The type of effect size depends on the number of selected columns:
One categorical column: see effect_counts_one
Multiple categorical columns: see effect_counts_items
Cross tabulations:
One categorical column and one grouping column: see effect_counts_one_grouped
Multiple categorical columns and one grouping column: see effect_counts_items_grouped (not yet implemented)
Multiple categorical columns and multiple grouping columns: effect_counts_items_grouped_items (not yet implemented)
By default, if you provide two column selections, the second column is treated as categorical. Setting the metric-parameter to TRUE will call the appropriate functions for correlation analysis:
One categorical column and one metric column: see effect_counts_one_cor (not yet implemented)
Multiple categorical columns and one metric column: see effect_counts_items_cor (not yet implemented)

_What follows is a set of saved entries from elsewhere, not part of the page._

Lemma keeps_quiet {q} {S : Stable P q} {A} c (k : answer c → prog A) :
  q c = true → (∀ r, keeps P (k r)) → keeps P (Call c k).
Proof. intros Hc Hk w h Hs. cbn. apply Hk. by apply S. Qed.

Lemma keeps_bind {A B} (p : prog A) (f : A → prog B) : keeps P p → (∀ a, keeps P (f a)) → keeps P (bind p f).
Proof. intros Hp Hf w h Hs. rewrite cli_run_bind. by apply Hf, Hp. Qed.

Lemma keeps_bind_ok {A B} (p : prog (result A)) (f : A → prog (result B)) :
  keeps P p → (∀ a, keeps P (f a)) → keeps P (bind_ok p f).
Proof. intros Hp Hf. apply keeps_bind; [done|]. intros [err|a]; [apply keeps_ret|apply Hf]. Qed.

Lemma keeps_bind_exit {A} (p : prog (result A)) (f : A → prog exit) :
  keeps P p → (∀ a, keeps P (f a)) → keeps P (bind_exit p f).
Proof. intros Hp Hf. apply keeps_bind; [done|]. intros [err|a]; [apply keeps_ret|apply Hf]. Qed.

End keeps.

(** The requests that neither queue a run nor stop one. *)
Definition looks (c : request) : bool :=
  match c with PostExecute _ _ _ | PostConverge _ _ _ | PostDrain _ _ | PostStop _ => false | _ => true end.

Create HintDb cli.
#[export] Hint Resolve keeps_ret : cli.

Ltac keeps_step :=
  match goal with
  | |- keeps _ (Ret _) => apply keeps_ret
  | |- keeps _ (Call _ _) => apply (keeps_quiet _ (q := looks)); [reflexivity|intros ?]
  | |- keeps _ (call _) => apply (keeps_quiet _ (q := looks)); [reflexivity|intros ?]
  | |- keeps _ (bind _ _) => apply keeps_bind; [|intros ?]
  | |- keeps _ (bind_ok _ _) => apply keeps_bind_ok; [|intros ?]
  | |- keeps _ (bind_exit _ _) => apply keeps_bind_exit; [|intros ?]
  | |- keeps _ _ => progress unfold print, println, show, show_or_panic, encode, present, Client.Plan, Client.Run, show_run, connect, with_flags
  | |- keeps _ (match ?x with _ => _ end) => destruct x
  end.
Ltac keeps_tac := repeat (first [solve [eauto with cli] | keeps_step]); try done.

Section looking.
Context (P : history → Prop) {HP : Stable P looks} (colour : bool).

Lemma keeps_each {A} (f : A → prog ()) l : (∀ x, keeps P (f x)) → keeps P (Client.each f l).
Proof. intros Hf. induction l as [|x l IH]; cbn; [apply keeps_ret|]. by apply keeps_bind. Qed.

Lemma keeps_wait polls id f seen : (∀ ev, keeps P (f ev)) → keeps P (Client.Wait polls id f seen).
Proof.
  intros Hf. revert seen. induction polls as [|polls IH]; intros seen; cbn; [apply keeps_ret|].
  keeps_tac. by apply keeps_each.
Qed.

Lemma keeps_follow polls id : keeps P (follow colour polls id).
Proof.
  unfold follow. apply keeps_bind_exit; [apply keeps_wait; intros ev; keeps_tac|]. intros [r|]; keeps_tac.
Qed.

Lemma keeps_watch polls watch id : keeps P (watch_or_leave colour polls watch id).
Proof. unfold watch_or_leave. destruct watch; [apply keeps_follow|keeps_tac]. Qed.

Multiple categorical columns and multiple metric columns:effect_counts_items_cor_items (not yet implemented)
Arguments
- data
A data frame.
- cols
A tidy column selection, e.g. a single column (without quotes) or multiple columns selected by methods such as starts_with().
- cross
Optional, a grouping column. The column name without quotes.
- metric
When crossing variables, the cross column parameter can contain categorical or metric values. By default, the cross column selection is treated as categorical data. Set metric to TRUE, to treat it as metric and calculate correlations.
- clean
Prepare data by data_clean.
- ...
Other parameters passed to the appropriate effect function.